Ich schmeiße jeden Roman gegen die Wand, in denen die Protagonisten so herumflanierende Menschen sind, bei denen ich mir keinen Reim drauf machen kann, wie die sich überhaupt finanzieren. In meiner Lebensrealität nimmt Arbeit fast die ganze Lebenszeit in Beschlag, und das geht doch den meisten so.

 
Zuletzt bearbeitet:

Fat City, auch der Film Bombe! Leider ja der einzige Roman von Leonard Gardner.

Natürlich die ganzen Briten vergessen: Alan Sillitoe, John Baines, Delaney, Osborne, alles an kitchen sink realism, angry young men. Auch unbedingt Filme: vor allem "Kes", das ist sozuagen hardcore grim north, wenn nicht sogar der britischste Film überhaupt. Die frühen Romane von Irvine Welsh und James Kelman, beides Schotten.

 

Da kommt ja richtig was zusammen - danke @jimmysalaryman , @zigga und @H. Kopper !

Ist ja die Frage, möchtest du von Autoren lesen, die diese Arbeitswelt tatsächlich auch selbst kennen, und nicht nur diese zum Thema gemacht haben oder vielleicht mal als Tourist ein Jährchen auf dem Bau oder in einem Supermarkt gearbeitet haben
Ja, kann mich dran erinnern, dass wir es mal kurz davon hatten. Du hattest gesagt, dass Ponthus für dich zB eher in so eine Kategorie fällt, wenn ich mich recht erinnere? Und das stimmt bestimmt auch bei so manchem. Ich finde, wenn aber jemand ehrlich etwas aufgreift, ohne Effekthascherei oder "weil sich das nun mal gut verkauft" oder weil man sich als der Streiter der Unterdrückten generieren will, sondern ganz einfach, weil man sich verbunden fühlt und meint, dass diese Lebensrealität (und alles was damit zu tun hat) zu wenig stattfindet - dann ist das legitim. ZB nehme ich Baron (seine auch autoboiografische) Darstellung schon ab.

Franz Innerhofer, Schöne Tage. Ist ein knallhartes Buch, da geht es ums Ganze, und der Typ war edenfall irre genug, sein eigenes Ding gegen alle Widrigkeiten durchzuziehen.
Habe ich noch nicht gehört, aber werde ich mir definitiv ansehen.
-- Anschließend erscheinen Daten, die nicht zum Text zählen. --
(** * Mineral-rights record store: the data layer of [db.py]

    The data layer keeps three identically shaped SQLite tables, [reserve],
    [offering] and [deal], and offers CRUD functions plus two stage
    transfers.  This development embeds [db.py] function by function over an
    explicit model of the part of SQLite and of Python's [sqlite3] module
    that the code relies on:

    - a table is a finite map from rowid (the [id INTEGER PRIMARY KEY]
      column) to the 25 remaining cells, in schema order;
    - a connection holds the committed database, the working copy of an open
      transaction, and the storage faults still to be delivered; the state
      a function body runs in also holds the outcomes of the writes to
      standard output still to come;
    - every function opens a connection, runs its body in a small
      state-and-exception monad and closes the connection in its [finally]
      clause; what the function leaves behind is the committed database;
    - the two transfers take the plan of storage faults and the plan of
      [print] outcomes as arguments, so that their [except] clause is
      exercised at every statement and at the [print] that follows the
      commit; the CRUD functions do not print and run on a connection
      without faults.

    Scalars are modelled as the five SQLite storage classes.  A value that
    a caller supplies is stored the way SQLite stores it: a float NaN is
    bound as NULL, and the type affinity of the column converts the value
    (a number given to a TEXT column becomes its text, a text that reads
    as a number becomes that number in a REAL or DATE column).  The
    conversions between text and numbers are library parameters. *)

From Stdlib Require Import ZArith String List Lia.
From stdpp Require Import base option list gmap strings pretty sorting.

Local Open Scope string_scope.
Local Open Scope Z_scope.

(** ** Scalars, exceptions, results *)

(** A Python value that [sqlite3] can bind, equally a value [fetchone]
    hands back: [None], [int], [float] (kept as its bit pattern), [str],
    [bytes]. *)
Inductive value : Type :=
  | VNull
  | VInt (z : Z)
  | VReal (bits : Z)
  | VText (s : string)
  | VBlob (b : string).

Definition is_null (v : value) : bool :=
  match v with VNull => true | _ => false end.

(** SQLite integers are 64-bit signed. *)
Definition MAX_ROWID : Z := 9223372036854775807.
Definition MIN_ROWID : Z := -9223372036854775808.

Definition fits_int64 (z : Z) : bool := (MIN_ROWID <=? z) && (z <=? MAX_ROWID).

(** [sqlite3] refuses to bind a Python [int] outside the 64-bit range
    ([OverflowError]); every other scalar binds. *)
Definition bindable (v : value) : bool :=
  match v with VInt z => fits_int64 z | _ => true end.

(** What SQLite reports through [sqlite3.IntegrityError]. *)
Inductive constraint_kind : Type :=
  | NotNullFailed      (* NOT NULL constraint failed: <table>.name *)
  | UniqueFailed       (* UNIQUE constraint failed: <table>.id *)
  | DatatypeMismatch.  (* datatype mismatch (a non-integer id) *)

(** The Python exceptions the data layer can raise. *)
Inductive exn : Type :=
  | ValueError
  | KeyError
  | TypeError
  | OverflowError
  | IntegrityError (k : constraint_kind)
  | OperationalError
  | UnicodeEncodeError
  | OSError.

Inductive result (A : Type) : Type :=
  | Ok (a : A)
  | Raise (e : exn).
Arguments Ok {A} a.
Arguments Raise {A} e.

Definition raised {A} (r : result A) : bool :=
  match r with Ok _ => false | Raise _ => true end.

(** ** Schema ([init_db]) *)

Inductive stage : Type := Reserve | Offering | Deal.

#[global] Instance stage_eq_dec : EqDecision stage.
Proof. solve_decision. Defined.

Definition stage_name (t : stage) : string :=
  match t with
  | Reserve => "reserve"
  | Offering => "offering"
  | Deal => "deal"
  end.

(** [table not in {"reserve", "offering", "deal"}] *)
Definition stage_of_name (table : string) : option stage :=
  if String.eqb table "reserve" then Some Reserve
  else if String.eqb table "offering" then Some Offering
  else if String.eqb table "deal" then Some Deal
  else None.

Record column_def : Type := Column {
  col_name : string;
  col_type : string;
  col_not_null : bool
}.
(** [rotation_to_plane(A, B, C)] *)
Definition rotation_to_plane (A B C : vec3) : mat3 :=
  let '(parallel_ABC, AB_vect, perpendicular) := make_axis_vectors A B C in
  let b := mkM AB_vect (neg perpendicular) parallel_ABC in
  let v := AXIS_111 in
  transpose (mat_mul b v).

(** [make_coord_from_angles(theta, phi, distance)] *)
Definition make_coord_from_angles (theta phi distance : R) : vec3 :=
  mk3 (distance * cos phi)
      (distance * sin phi * cos theta)
      (distance * sin phi * sin theta).

(** [make_coord(theta, phi, distance, parent, xaxis, yaxis)] *)
Definition make_coord (theta phi distance : R) (parent xaxis yaxis : vec3) : vec3 :=
  let new_coord := make_coord_from_angles theta phi distance in
  let rotation := rotation_to_plane parent xaxis yaxis in
  let new_coord := vec_mat new_coord (transpose rotation) in
  add new_coord parent.

(** Three points on one line, or with the first two coincident. *)
Definition collinear (A B C : vec3) : Prop :=
  A = B \/ exists t : R, sub C B = scale t (sub A B).

(** *** calc_torsion_angles *)

(** [np.arctan2(y, x)]: the angle of the point (x, y), in (-pi, pi]. *)
Definition arctan2 (y x : R) : R :=
  if Rlt_dec 0 x then atan (y / x)
  else if Rlt_dec x 0 then
    (if Rle_dec 0 y then atan (y / x) + PI else atan (y / x) - PI)
  else if Rlt_dec 0 y then PI / 2
  else if Rlt_dec y 0 then - (PI / 2)
  else 0.
(** C7 as stated fails: the enrichment is made again when a batch is
    delivered again, and the clock and the service need not answer as
    they did.  The sample batch saved with the service up stores the name
    [a.eth] for token 1; saved again with the service down it stores the
    empty string. *)
Lemma redelivery_with_service_down_counterexample :
  ¬ (∀ world world' evs p p1 p2,
       saveENSData world evs p = (Returned tt, p1) →
       saveENSData world' evs p1 = (Returned tt, p2) →
       tables (store p2) = tables (store p1)).
Proof.
  intros H.
  assert (Hrow : tokenRows (store (saveENSData stormyWorld sampleBatch
                                      (saveENSData calmWorld sampleBatch freshProcess).2).2)
                 = tokenRows (store (saveENSData calmWorld sampleBatch freshProcess).2)).
  { assert (Ht : ∀ s s', tables s = tables s' → tokenRows s = tokenRows s').
    { intros s s'. unfold tables. by intros [= _ _ _ -> _]. }
    apply Ht. apply (H calmWorld stormyWorld sampleBatch freshProcess).
    - vm_compute. reflexivity.
    - vm_compute. reflexivity. }
  apply (f_equal (λ m, m !! "1" ≫= tr_name)) in Hrow.
  vm_compute in Hrow. discriminate.
Qed.

(** ** The order of the writes *)




(** * Further properties of the processor *)

(** ** Synthetic ids *)

Lemma dashFree_split a a' r r' :
  dashFree a → dashFree a' →
  a +:+ "-" +:+ r = a' +:+ "-" +:+ r' → a = a' ∧ r = r'.
Proof.
  revert a'. induction a as [|c a IH]; intros [|c' a'] Ha Ha' H; simpl in *.
  - by injection H.
  - injection H as <- _. by destruct Ha'.
  - injection H as -> _. by destruct Ha.
  - injection H as -> H. destruct Ha as [_ Ha], Ha' as [_ Ha'].
    by destruct (IH _ Ha Ha' H) as [-> ->].
Qed.

Lemma pretty_N_go_dashFree x s : dashFree s → dashFree (pretty_N_go x s).
Proof.
  revert s. induction (N.lt_wf_0 x) as [x _ IH]; intros s Hs.
  assert (x = 0 ∨ 0 < x)%N as [->|Hx] by lia.
  - by rewrite pretty_N_go_0.
  - rewrite pretty_N_go_step by done. apply IH.
    + by apply N.div_lt.
    + split; [|done]. unfold pretty_N_char. by repeat case_match.
Qed.

Lemma pretty_Z_dashFree (x : Z) : 0 ≤ x → dashFree (pretty x).
Proof.
  intros Hx. unfold pretty, pretty_Z.
  destruct x as [|x|x]; [by simpl| |lia].
  unfold pretty, pretty_positive, pretty, pretty_N.
  case_decide; [by simpl|]. by apply pretty_N_go_dashFree.
Qed.

(** X1.  The synthetic id tells logs apart: for hashes and addresses
    without a dash and token ids that are not negative, two logs with the
    same id have the same transaction hash, address, token id and log
    index. *)
Theorem syntheticId_inj ctx ctx' id id' :
  dashFree (transaction_hash ctx) → dashFree (transaction_hash ctx') →
  dashFree (evmLog_address ctx) → dashFree (evmLog_address ctx') →
  0 ≤ id → 0 ≤ id' →
  syntheticId ctx id = syntheticId ctx' id' →
  transaction_hash ctx = transaction_hash ctx'
  ∧ evmLog_address ctx = evmLog_address ctx'
  ∧ id = id'
  ∧ evmLog_index ctx = evmLog_index ctx'.
Proof.
  intros Hh Hh' Ha Ha' Hi Hi' H. unfold syntheticId in H.
  apply dashFree_split in H as [Hhash H]; [|done..].
  apply dashFree_split in H as [Haddr H]; [|done..].
  apply dashFree_split in H as [Hid H]; [|by apply pretty_Z_dashFree..].
  apply (inj pretty) in Hid, H. done.
Qed.

Lemma syntheticId_inj_witness :
  dashFree (transaction_hash ctx1) ∧ dashFree (evmLog_address ctx1)
  ∧ 0 ≤ 1
  ∧ syntheticId ctx1 1 = syntheticId ctx1 1
  ∧ transaction_hash ctx1 = transaction_hash ctx1
  ∧ evmLog_address ctx1 = evmLog_address ctx1
  ∧ 1 = 1
  ∧ evmLog_index ctx1 = evmLog_index ctx1.
Proof.
  assert (Hh : dashFree (transaction_hash ctx1)) by (simpl; repeat split; discriminate).
  assert (Ha : dashFree (evmLog_address ctx1)) by (simpl; repeat split; discriminate).
  assert (Hi : 0 ≤ 1) by lia.
  split_and!; [exact Hh|exact Ha|exact Hi|reflexivity|..];
    apply (syntheticId_inj ctx1 ctx1 1 1 Hh Hh Ha Ha Hi Hi eq_refl).
Defined.

(** Two logs of one transaction and one token get different ids when
    their log indexes differ. *)
Lemma syntheticId_index hash address index index' ts height id :
  index ≠ index' →
  syntheticId (mkLogContext hash address index ts height) id
  ≠ syntheticId (mkLogContext hash address index' ts height) id.
Proof.
  intros Hne H. unfold syntheticId in H. simpl in H.
  repeat apply (inj (String.append _)) in H. by apply (inj pretty) in H.
Qed.
(* ===================================================================== *)
(** ** Further properties: the shape of the matrix *)
(* ===================================================================== *)

Lemma frame_cell_closed (idx cols : list label) (g : label -> label -> Z)
    (r c : label) :
  In r idx -> In c cols ->
  frame_cell (mkFrame idx (map (fun c => (c, map (fun r => g r c) idx)) cols)) r c =
    Some (g r c).
Proof.
  intros Hr Hc. unfold frame_cell.
  rewrite (get_column_closed idx cols (fun c => map (fun r => g r c) idx) c Hc).
  cbn [index]. destruct (position_nth_error r idx Hr) as (i & -> & Hn).
  exact (map_nth_error (fun r => g r c) i idx Hn).
Qed.

Lemma count_rows_app {A : Type} (p : A -> bool) (l1 l2 : list A) :
  count_rows p (l1 ++ l2) = count_rows p l1 + count_rows p l2.
Proof. unfold count_rows. rewrite filter_app, length_app. lia. Qed.

(** X16. Whatever rows it is given, [create_matrix_for_heatmap] returns a
    rectangular matrix: the row labels are distinct, the column labels are
    distinct, every column has one cell per row label, and every cell lies
    between 0 and the number of rows given; for no rows every cell is 0. *)
Theorem create_matrix_for_heatmap_shape (data df : DataFrame) :
  let m := create_matrix_for_heatmap data df in
  NoDup (index m) /\ NoDup (map fst (columns m)) /\
  (forall e, In e (columns m) ->
     List.length (snd e) = List.length (index m) /\
     forall v, In v (snd e) -> 0 <= v <= Z.of_nat (List.length df)) /\
  (df = [] -> forall e v, In e (columns m) -> In v (snd e) -> v = 0).
Proof.
  cbv zeta. rewrite create_matrix_for_heatmap_eq. cbv zeta. cbn [index columns].
  assert (Hcells : forall e,
            In e (map (fun c => (c, map (fun r => count_rows (has_pair r c) df)
                                       (unique label_eqb (map Mission_Type data))))
                    (unique label_eqb (map Outcome data))) ->
            List.length (snd e) =
              List.length (unique label_eqb (map Mission_Type data)) /\
            forall v, In v (snd e) -> 0 <= v <= Z.of_nat (List.length df)).
  { intros e He. apply in_map_iff in He as (c & <- & _). cbn [snd].
    split; [apply length_map|].
    intros v Hv. apply in_map_iff in Hv as (r & <- & _).
    split; [apply count_rows_nonneg|apply count_rows_le_length]. }
  split; [apply (unique_NoDup label_eqb label_eqb_eq)|].
  split.
  - rewrite map_map. cbn [fst]. rewrite map_id.
    apply (unique_NoDup label_eqb label_eqb_eq).
  - split; [exact Hcells|].
    intros -> e v He Hv. destruct (Hcells e He) as [_ Hb].
    specialize (Hb v Hv). cbn in Hb. lia.
Qed.

(** X17. The matrix is additive in the rows it counts: for two groups of
    rows put together, every cell is the sum of the cells of the two
    groups, and so is the total of the cells. *)
Theorem create_matrix_for_heatmap_additive (data df1 df2 : DataFrame) :
  let m1 := create_matrix_for_heatmap data df1 in
  let m2 := create_matrix_for_heatmap data df2 in
  let m := create_matrix_for_heatmap data (df1 ++ df2)%list in
  index m = index m1 /\ map fst (columns m) = map fst (columns m1) /\
  (forall type outcome,
     In type (index m) -> In outcome (map fst (columns m)) ->
     exists a b,
       frame_cell m1 type outcome = Some a /\
       frame_cell m2 type outcome = Some b /\
       frame_cell m type outcome = Some (a + b)) /\
  frame_total m = frame_total m1 + frame_total m2.
Proof.
  cbv zeta. rewrite !create_matrix_for_heatmap_eq. cbv zeta. cbn [index columns].
  set (idx := unique label_eqb (map Mission_Type data)).
  set (cols := unique label_eqb (map Outcome data)).
  assert (Hl : forall df,
            map fst (map (fun c => (c, map (fun r => count_rows (has_pair r c) df) idx))
                         cols) = cols).
  { intros df. rewrite map_map. cbn [fst]. apply map_id. }
  rewrite !Hl. repeat split.
  - intros type outcome Ht Ho.
    exists (count_rows (has_pair type outcome) df1),
           (count_rows (has_pair type outcome) df2).
    rewrite <- count_rows_app.
    rewrite !(frame_cell_closed idx cols) by assumption. auto.
  - unfold frame_total. cbn [columns]. rewrite !map_map. cbn [snd].
    rewrite <- sum_Z_map_add. f_equal. apply map_ext. intros c.
    rewrite <- sum_Z_map_add. f_equal. apply map_ext. intros r.
    apply count_rows_app.
Qed.
(** C8: Params(chain) returns the main, test or regtest object exactly
    for the names "main", "test" and "regtest" and throws the
    unknown-chain runtime error for every other name. SelectParams
    succeeds only for those names, and does so, binding pCurrentParams to
    the named object, whenever SelectBaseParams accepts the name; for every
    other name it fails, with the error of SelectBaseParams or else the
    unknown-chain error of Params, and pCurrentParams and the three
    parameter objects are as before. *)
Theorem select_params_by_name (network : string) (g : Globals BaseState) :
  (forall n, Params network = Ok n <-> network = chain_name n) /\
  (unknown_chain network ->
     Params network = Err (runtime_error ("Params: Unknown chain " ++ network ++ "."))) /\
  (forall g', select network g = (Ok tt, g') ->
     exists n, network = chain_name n /\ pCurrentParams g' = Some n) /\
  (forall n u b, network = chain_name n ->
     SelectBaseParams network (baseState g) = (Ok u, b) ->
     exists g', select network g = (Ok tt, g') /\ pCurrentParams g' = Some n) /\
  (unknown_chain network ->
     exists e g',
       select network g = (Err e, g') /\
       pCurrentParams g' = pCurrentParams g /\
       mainParams g' = mainParams g /\
       testNetParams g' = testNetParams g /\
       regTestParams g' = regTestParams g /\
       (e = runtime_error ("Params: Unknown chain " ++ network ++ ".") \/
        exists b, SelectBaseParams network (baseState g) = (Err e, b))).
Proof.
  split; [| split; [| split; [| split]]].
  - intros n. split; [apply Params_inv | intros ->; apply Params_known].
  - apply Params_unknown.
  - intros g'. unfold SelectParams.
    destruct (SelectBaseParams network (baseState g)) as [[u | e] b]; [| discriminate].
    destruct (Params network) as [p | e] eqn:EP; [| discriminate].
    intros H. inversion H as [Hg]. clear H Hg.
    exists p. split; [apply Params_inv; exact EP |].
    destruct (String.eqb network REGTEST && count _ "-regtestshieldcoinbase");
      destruct (String.eqb network REGTEST && count _ "-developersetpoolsizezero");
      reflexivity.
  - intros n u b -> EB. unfold SelectParams. rewrite EB, Params_known.
    eexists. split; [reflexivity |].
    destruct (String.eqb (chain_name n) REGTEST && count _ "-regtestshieldcoinbase");
      destruct (String.eqb (chain_name n) REGTEST && count _ "-developersetpoolsizezero");
      reflexivity.
  - intros Hu. unfold SelectParams.
    destruct (SelectBaseParams network (baseState g)) as [[u | e] b] eqn:EB.
    + rewrite (Params_unknown network Hu).
      eexists _, _. split; [reflexivity |].
      repeat (split; [reflexivity |]). left. reflexivity.
    + eexists _, _. split; [reflexivity |].
      repeat (split; [reflexivity |]). right. exists b. reflexivity.
Qed.

(** C9 (amended): UpdateNetworkUpgradeParameters does not look at the
    selected network. For an index above BASE_SPROUT and below
    MAX_NETWORK_UPGRADES it stores the activation height in the schedule of
    the regtest parameter object and returns, leaving every other entry of
    that schedule, the main and test parameter objects and pCurrentParams
    as they were; for any other index it stops at the assertion and changes
    nothing. *)
Theorem update_targets_regtest_only (idx h : Z) (g : Globals BaseState) :
  (index_value BASE_SPROUT < idx < MAX_NETWORK_UPGRADES ->
     exists i g',
       index_of_value idx = Some i /\ index_value i = idx /\
       UpdateNetworkUpgradeParameters idx h g = (Ok tt, g') /\
       nActivationHeight (vUpgrades (consensus (regTestParams g')) i) = h /\
       (forall j, j <> i ->
          vUpgrades (consensus (regTestParams g')) j = vUpgrades (consensus (regTestParams g)) j) /\
       mainParams g' = mainParams g /\
       testNetParams g' = testNetParams g /\
       pCurrentParams g' = pCurrentParams g) /\
  (~ (index_value BASE_SPROUT < idx < MAX_NETWORK_UPGRADES) ->
     UpdateNetworkUpgradeParameters idx h g = (Err assertion_failed, g)).
Proof.
  split.
  - intros Hidx.
    destruct (index_of_value_valid idx) as (i & Ei & Ev).
    { simpl (index_value BASE_SPROUT) in Hidx. lia. }
    assert (Hc : (index_value BASE_SPROUT <? idx) && (idx <? MAX_NETWORK_UPGRADES) = true).
    { apply andb_true_iff. split; apply Z.ltb_lt; lia. }
    unfold UpdateNetworkUpgradeParameters, CRegTestParams_UpdateNetworkUpgradeParameters.
    rewrite Hc. unfold_result. rewrite Ei.
    eexists i, _. split; [reflexivity |]. split; [exact Ev |].
    split; [reflexivity |].
    unfold set_regTestParams, set_consensus, set_nActivationHeight.
    cbn [regTestParams consensus vUpgrades mainParams testNetParams pCurrentParams].
    split; [rewrite fn_lookup_insert; reflexivity |].
    split; [intros j Hj; apply fn_lookup_insert_ne; congruence |].
    repeat split; reflexivity.
  - intros Hidx.
    unfold UpdateNetworkUpgradeParameters, CRegTestParams_UpdateNetworkUpgradeParameters.
    assert (Hc : (index_value BASE_SPROUT <? idx) && (idx <? MAX_NETWORK_UPGRADES) = false).
    { unfold MAX_NETWORK_UPGRADES in *. simpl (index_value BASE_SPROUT) in *.
      apply andb_false_iff.
      destruct (Z.ltb_spec 0 idx); [right | left; reflexivity].
      apply Z.ltb_ge. lia. }
    rewrite Hc. reflexivity.
Qed.

End Selection.

(* ===================================================================== *)
(** ** The theorems on the sample inputs *)
(* ===================================================================== *)

Local Abbreviation sample_address :=
  (GetFoundersRewardAddressAtHeight 150 75 sample_GetLastFoundersRewardBlockHeight sample_ZecToYec).

Lemma sample_schedule_ok (idx : UpgradeIndex) (h : Z) (c : Consensus.Params) :
  NO_ACTIVATION_HEIGHT <= h -> schedule_ok c -> schedule_ok (set_nActivationHeight idx h c).
Proof.
  intros Hh Hc j. unfold set_nActivationHeight. cbn [vUpgrades].
  destruct (decide (idx = j)) as [-> | Hne].
  - rewrite fn_lookup_insert. exact Hh.
  - rewrite fn_lookup_insert_ne by exact Hne. apply Hc.
Defined.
Die ersten Romane von Ralf Rothmann, vor allem Stier.
Den habe ich tatsächlich sogar, meine ich. Nur gelesen habe ich den noch nicht.
Wendell Berry fällt mir noch ein, da geht es um Agrar, Landwirtschaft.
Klingt spannend! Werde ich mir ebenfalls ansehen.

Larry Brown - On Fire. Nicht wirklich Roman, eher Tagebucheinträge, aber es geht um Browns Leben als Feuerwehrmann. Leider nur im Englischen verfügbar.
Klingt gut - ich muss nur schauen, ob ich mich da mit meinen mittelmäßigen Englischkenntnissen rantraue oder ob mir da zu viel durch die Lappen geht - was meinst du?

John Fante, Charles Bukowski, bei denen geht es auch oft um Arbeit, z.B 1933 war ein schlimmes Jahr oder Post Office. Sind aber schon alte Eisen.
Puh, ja oft gehört und ein Bekannter schwört auf Bukowski . Ich muss sagen, dass mich da diese Lesung in Hamburg und dieser Hype ein wenig abschrecken. Vielleicht gehe ich da aber zu voreingenommen dran - mal sehen.

Leonard Gardner - Fat City, eigentlich geht es hier ums Boxen, aber ich fand die doch Präsenz einnehmenden Kapitel über die Arbeit extrem gut gemacht.
Ich kenne den Film und fand den super. Aber hatte irgendwie nicht im Kopf, dass das Buch wahrscheinlich auch lohnt. Ich sehe es mir an! Danke für den Tipp

Kein Roman, aber die Erzählung In den Gängen von Clemens Meyer, hier fand ich die Arbeit im Supermarkt (oder Großhandel?) sehr gut eingefangen.
Ja, hat oben auch wer vorgeschlagen. Meyer steht auch schon länger auf meiner Liste.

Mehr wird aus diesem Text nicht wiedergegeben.